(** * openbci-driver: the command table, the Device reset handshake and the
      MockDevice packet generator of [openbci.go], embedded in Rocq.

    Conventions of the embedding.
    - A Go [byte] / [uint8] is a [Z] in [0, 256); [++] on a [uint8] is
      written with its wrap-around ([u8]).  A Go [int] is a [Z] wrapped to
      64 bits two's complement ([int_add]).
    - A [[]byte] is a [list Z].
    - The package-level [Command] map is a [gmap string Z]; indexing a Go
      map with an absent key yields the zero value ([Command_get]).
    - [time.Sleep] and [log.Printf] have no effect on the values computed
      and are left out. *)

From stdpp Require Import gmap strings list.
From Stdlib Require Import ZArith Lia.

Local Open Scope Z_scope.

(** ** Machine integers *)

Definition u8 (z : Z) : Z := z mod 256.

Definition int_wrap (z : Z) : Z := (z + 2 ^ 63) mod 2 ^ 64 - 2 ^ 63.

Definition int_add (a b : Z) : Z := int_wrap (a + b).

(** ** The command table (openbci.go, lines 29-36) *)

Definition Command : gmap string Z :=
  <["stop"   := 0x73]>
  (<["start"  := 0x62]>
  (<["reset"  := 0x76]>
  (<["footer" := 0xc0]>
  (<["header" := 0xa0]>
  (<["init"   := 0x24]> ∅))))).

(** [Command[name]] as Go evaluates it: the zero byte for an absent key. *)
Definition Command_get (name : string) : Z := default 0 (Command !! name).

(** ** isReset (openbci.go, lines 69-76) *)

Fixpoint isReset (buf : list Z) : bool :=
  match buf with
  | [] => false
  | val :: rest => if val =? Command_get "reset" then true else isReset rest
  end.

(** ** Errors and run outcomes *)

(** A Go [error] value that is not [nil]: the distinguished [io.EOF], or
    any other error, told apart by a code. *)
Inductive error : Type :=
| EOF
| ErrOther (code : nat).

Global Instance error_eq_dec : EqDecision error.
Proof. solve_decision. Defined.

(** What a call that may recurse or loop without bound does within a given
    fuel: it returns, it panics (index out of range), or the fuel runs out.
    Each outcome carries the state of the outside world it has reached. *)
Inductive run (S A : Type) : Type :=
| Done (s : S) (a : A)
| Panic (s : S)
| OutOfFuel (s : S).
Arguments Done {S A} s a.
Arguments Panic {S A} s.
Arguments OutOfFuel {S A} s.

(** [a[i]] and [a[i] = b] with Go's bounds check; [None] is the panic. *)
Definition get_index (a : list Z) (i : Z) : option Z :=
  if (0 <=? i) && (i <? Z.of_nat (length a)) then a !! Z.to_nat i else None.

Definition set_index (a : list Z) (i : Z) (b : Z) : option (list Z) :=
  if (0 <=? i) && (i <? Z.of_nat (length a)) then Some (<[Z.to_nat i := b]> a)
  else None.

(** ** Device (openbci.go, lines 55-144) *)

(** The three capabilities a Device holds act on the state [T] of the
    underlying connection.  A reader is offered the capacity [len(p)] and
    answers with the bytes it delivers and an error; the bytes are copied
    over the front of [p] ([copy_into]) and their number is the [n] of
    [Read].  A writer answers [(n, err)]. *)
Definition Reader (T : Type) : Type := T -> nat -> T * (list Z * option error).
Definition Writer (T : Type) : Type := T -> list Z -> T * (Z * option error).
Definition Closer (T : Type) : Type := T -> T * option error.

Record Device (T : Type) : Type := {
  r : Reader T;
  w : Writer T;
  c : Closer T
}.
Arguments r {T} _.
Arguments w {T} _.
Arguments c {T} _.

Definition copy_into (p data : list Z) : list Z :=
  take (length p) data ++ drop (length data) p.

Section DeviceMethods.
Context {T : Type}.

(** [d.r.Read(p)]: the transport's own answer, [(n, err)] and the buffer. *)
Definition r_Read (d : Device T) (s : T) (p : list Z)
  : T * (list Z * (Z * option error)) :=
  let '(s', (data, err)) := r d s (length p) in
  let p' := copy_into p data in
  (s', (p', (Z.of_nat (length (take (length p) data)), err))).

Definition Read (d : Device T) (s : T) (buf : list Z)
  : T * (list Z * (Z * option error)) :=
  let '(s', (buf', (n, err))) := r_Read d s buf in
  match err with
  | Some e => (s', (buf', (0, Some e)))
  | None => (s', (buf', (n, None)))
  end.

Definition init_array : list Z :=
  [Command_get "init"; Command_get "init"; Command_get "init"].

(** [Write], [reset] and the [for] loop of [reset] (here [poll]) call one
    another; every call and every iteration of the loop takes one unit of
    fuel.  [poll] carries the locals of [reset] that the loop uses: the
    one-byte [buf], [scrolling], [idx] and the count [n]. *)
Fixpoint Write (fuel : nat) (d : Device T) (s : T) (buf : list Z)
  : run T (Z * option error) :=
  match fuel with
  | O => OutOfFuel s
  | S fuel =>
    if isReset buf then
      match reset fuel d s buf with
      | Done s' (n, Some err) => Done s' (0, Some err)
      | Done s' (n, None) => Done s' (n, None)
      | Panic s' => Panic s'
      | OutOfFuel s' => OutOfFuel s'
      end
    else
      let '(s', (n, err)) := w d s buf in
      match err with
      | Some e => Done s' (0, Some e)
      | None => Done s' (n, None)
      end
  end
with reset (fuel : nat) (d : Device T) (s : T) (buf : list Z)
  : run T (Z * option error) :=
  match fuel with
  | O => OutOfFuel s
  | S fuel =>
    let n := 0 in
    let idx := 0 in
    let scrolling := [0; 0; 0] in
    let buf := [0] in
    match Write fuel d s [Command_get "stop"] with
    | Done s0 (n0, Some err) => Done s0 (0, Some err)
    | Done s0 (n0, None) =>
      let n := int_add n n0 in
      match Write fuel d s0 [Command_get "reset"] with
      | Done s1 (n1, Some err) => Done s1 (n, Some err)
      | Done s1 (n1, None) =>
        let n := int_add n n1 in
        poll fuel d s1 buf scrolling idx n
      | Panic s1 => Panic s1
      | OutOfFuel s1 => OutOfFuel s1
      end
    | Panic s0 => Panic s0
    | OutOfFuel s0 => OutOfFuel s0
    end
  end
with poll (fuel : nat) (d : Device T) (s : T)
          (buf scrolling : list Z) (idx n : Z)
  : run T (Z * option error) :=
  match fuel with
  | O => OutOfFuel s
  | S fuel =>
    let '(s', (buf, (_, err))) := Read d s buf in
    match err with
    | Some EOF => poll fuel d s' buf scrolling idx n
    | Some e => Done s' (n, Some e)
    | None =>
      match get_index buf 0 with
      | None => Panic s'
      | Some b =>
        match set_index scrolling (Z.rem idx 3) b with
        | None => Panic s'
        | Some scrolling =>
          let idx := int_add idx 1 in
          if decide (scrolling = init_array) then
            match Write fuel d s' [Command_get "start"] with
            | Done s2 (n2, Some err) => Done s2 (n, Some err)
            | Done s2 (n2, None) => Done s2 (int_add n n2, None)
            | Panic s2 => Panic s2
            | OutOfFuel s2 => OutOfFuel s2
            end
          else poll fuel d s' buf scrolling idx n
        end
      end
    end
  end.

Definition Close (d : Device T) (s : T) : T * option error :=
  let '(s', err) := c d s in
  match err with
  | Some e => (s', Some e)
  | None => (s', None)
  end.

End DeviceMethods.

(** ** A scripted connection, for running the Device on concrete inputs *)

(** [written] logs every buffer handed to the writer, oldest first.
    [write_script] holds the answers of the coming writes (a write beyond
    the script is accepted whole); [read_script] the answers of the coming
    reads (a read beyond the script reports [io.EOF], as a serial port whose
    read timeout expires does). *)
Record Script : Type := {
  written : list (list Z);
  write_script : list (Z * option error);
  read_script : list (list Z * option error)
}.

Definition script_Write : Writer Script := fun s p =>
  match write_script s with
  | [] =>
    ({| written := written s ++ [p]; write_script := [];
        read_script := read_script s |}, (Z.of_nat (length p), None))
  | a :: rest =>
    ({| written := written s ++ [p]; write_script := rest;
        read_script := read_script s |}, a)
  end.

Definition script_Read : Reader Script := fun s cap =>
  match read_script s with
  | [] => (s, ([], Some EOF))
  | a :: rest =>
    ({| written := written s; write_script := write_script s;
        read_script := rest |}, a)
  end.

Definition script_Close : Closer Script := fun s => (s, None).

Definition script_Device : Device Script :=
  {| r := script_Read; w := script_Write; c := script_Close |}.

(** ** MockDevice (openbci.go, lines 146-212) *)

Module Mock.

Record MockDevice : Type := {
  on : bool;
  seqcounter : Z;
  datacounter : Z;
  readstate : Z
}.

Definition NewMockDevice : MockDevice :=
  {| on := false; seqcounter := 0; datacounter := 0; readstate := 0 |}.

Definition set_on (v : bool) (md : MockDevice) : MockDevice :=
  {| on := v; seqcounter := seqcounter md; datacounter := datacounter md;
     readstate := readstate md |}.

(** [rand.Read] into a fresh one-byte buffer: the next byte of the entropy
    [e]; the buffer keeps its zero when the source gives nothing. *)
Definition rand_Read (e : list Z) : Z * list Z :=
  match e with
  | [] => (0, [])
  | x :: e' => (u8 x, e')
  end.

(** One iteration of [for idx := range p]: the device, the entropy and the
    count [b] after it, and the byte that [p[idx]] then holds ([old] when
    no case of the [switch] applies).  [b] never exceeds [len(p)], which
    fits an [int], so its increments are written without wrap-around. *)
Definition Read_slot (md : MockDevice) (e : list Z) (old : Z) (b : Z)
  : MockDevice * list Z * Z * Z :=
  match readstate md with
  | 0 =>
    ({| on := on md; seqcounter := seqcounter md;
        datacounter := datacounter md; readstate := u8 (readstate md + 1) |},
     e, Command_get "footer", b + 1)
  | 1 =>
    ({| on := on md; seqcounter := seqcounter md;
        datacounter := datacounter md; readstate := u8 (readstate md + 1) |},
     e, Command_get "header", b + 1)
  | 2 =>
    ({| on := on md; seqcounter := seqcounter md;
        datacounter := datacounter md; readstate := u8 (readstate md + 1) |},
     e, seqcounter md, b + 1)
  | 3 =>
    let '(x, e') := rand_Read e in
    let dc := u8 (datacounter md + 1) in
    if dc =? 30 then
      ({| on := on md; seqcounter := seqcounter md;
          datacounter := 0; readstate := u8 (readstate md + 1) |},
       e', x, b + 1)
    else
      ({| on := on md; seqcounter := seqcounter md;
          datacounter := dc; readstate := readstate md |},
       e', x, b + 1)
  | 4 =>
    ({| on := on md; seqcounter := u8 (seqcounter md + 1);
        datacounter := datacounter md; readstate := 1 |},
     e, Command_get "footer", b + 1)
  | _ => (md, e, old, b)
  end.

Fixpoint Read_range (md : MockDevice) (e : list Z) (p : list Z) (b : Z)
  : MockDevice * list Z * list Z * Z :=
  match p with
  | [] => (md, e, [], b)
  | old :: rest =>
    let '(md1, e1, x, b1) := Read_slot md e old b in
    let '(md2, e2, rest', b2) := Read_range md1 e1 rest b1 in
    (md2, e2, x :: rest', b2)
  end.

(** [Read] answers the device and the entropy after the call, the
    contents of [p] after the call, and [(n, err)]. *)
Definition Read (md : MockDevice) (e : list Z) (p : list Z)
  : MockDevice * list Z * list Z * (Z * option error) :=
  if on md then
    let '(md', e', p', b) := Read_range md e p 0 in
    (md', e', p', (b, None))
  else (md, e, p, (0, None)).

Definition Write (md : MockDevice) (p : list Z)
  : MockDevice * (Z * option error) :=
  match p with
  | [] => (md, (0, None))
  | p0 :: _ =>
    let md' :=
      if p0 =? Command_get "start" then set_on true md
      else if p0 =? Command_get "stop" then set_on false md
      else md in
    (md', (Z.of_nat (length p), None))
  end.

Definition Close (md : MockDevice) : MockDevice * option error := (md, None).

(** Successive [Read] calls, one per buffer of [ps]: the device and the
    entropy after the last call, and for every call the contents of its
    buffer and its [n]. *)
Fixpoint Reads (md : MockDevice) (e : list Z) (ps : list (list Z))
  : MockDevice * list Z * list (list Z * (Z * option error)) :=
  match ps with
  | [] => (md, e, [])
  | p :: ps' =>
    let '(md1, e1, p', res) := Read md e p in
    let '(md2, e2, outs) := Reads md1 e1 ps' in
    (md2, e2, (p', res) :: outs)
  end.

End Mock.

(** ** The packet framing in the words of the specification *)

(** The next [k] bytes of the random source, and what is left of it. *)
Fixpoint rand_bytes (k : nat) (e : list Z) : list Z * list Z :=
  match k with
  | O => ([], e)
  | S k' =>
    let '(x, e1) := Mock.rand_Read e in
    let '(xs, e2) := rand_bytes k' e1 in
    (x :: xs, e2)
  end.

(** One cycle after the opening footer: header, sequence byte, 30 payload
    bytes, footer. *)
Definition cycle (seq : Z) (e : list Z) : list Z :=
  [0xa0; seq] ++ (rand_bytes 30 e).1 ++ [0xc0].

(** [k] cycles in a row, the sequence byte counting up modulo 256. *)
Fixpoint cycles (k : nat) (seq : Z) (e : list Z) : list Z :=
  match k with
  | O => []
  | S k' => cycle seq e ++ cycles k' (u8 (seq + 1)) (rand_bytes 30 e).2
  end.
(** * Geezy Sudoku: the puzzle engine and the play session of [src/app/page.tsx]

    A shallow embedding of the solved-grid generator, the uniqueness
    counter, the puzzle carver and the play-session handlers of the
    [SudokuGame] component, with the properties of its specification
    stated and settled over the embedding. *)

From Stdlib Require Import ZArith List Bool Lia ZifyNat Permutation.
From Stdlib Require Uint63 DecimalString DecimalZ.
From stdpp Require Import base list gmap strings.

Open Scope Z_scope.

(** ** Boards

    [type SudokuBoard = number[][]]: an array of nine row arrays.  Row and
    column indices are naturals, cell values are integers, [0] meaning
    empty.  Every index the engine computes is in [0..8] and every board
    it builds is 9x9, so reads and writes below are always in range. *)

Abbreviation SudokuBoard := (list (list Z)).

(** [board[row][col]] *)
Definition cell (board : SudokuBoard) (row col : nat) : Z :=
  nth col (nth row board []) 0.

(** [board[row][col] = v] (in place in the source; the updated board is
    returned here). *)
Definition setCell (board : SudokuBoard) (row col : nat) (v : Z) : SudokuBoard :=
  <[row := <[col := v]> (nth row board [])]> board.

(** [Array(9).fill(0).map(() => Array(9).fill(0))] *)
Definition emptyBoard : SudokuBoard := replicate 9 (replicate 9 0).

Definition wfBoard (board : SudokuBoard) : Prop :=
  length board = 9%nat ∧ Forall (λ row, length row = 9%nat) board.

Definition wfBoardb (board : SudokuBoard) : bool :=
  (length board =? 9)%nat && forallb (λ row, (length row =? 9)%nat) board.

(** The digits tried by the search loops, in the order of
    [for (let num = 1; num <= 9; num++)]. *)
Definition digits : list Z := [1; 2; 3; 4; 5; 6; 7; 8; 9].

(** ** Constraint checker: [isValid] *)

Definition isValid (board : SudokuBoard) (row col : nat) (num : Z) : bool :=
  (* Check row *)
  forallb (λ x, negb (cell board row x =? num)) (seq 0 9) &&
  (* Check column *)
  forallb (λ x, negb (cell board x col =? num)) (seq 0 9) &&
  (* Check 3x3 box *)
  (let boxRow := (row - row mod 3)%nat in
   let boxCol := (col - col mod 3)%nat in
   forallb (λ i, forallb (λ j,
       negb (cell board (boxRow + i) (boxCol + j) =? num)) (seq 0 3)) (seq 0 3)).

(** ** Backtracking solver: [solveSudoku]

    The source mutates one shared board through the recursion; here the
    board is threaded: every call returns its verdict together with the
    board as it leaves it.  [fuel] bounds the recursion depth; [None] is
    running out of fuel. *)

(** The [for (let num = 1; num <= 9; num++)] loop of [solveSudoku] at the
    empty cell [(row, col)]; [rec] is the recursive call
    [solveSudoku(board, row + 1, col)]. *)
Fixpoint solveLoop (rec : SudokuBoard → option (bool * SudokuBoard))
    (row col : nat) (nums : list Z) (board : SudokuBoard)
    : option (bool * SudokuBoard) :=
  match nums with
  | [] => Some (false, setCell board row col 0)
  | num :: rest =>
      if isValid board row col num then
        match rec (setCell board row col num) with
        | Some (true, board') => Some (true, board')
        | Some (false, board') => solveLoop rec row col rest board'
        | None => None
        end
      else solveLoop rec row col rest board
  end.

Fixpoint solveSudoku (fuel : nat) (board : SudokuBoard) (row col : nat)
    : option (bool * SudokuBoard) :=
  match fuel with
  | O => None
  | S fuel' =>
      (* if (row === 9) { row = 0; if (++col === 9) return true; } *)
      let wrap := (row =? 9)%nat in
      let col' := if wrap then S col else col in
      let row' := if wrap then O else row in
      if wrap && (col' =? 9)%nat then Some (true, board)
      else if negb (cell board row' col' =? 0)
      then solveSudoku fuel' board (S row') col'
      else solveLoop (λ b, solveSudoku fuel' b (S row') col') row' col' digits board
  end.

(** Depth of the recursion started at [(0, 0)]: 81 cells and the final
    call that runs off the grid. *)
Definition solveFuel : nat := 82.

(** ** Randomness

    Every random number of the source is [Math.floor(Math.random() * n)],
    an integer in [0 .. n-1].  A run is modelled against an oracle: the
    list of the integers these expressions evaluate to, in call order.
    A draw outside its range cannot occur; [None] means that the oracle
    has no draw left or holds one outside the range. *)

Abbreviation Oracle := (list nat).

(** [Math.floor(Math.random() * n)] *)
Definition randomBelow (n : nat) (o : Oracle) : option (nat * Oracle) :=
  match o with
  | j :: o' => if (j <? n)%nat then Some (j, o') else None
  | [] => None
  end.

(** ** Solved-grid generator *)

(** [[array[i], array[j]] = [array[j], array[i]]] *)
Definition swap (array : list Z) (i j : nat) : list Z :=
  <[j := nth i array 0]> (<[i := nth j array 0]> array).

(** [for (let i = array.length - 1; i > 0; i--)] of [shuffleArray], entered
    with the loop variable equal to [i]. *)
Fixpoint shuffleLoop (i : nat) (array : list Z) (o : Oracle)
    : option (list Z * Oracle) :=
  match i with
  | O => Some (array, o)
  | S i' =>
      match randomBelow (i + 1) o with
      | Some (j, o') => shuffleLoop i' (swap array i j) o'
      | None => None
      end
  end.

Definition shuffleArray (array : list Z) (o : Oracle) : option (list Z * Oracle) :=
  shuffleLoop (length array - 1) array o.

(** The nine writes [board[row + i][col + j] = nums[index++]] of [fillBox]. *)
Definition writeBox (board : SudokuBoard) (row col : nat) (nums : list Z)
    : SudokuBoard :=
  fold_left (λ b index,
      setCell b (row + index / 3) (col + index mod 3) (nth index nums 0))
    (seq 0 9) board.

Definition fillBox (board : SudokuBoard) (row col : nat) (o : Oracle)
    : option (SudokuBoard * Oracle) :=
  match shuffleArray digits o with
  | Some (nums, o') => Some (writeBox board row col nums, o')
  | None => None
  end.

※ ※ ※

### Your task
Task for the records above: copy every line in which the word "negb" occurs.

### Result of this exercise
  forallb (λ x, negb (cell board row x =? num)) (seq 0 9) &&
  forallb (λ x, negb (cell board x col =? num)) (seq 0 9) &&
       negb (cell board (boxRow + i) (boxCol + j) =? num)) (seq 0 3)) (seq 0 3)).
      else if negb (cell board row' col' =? 0)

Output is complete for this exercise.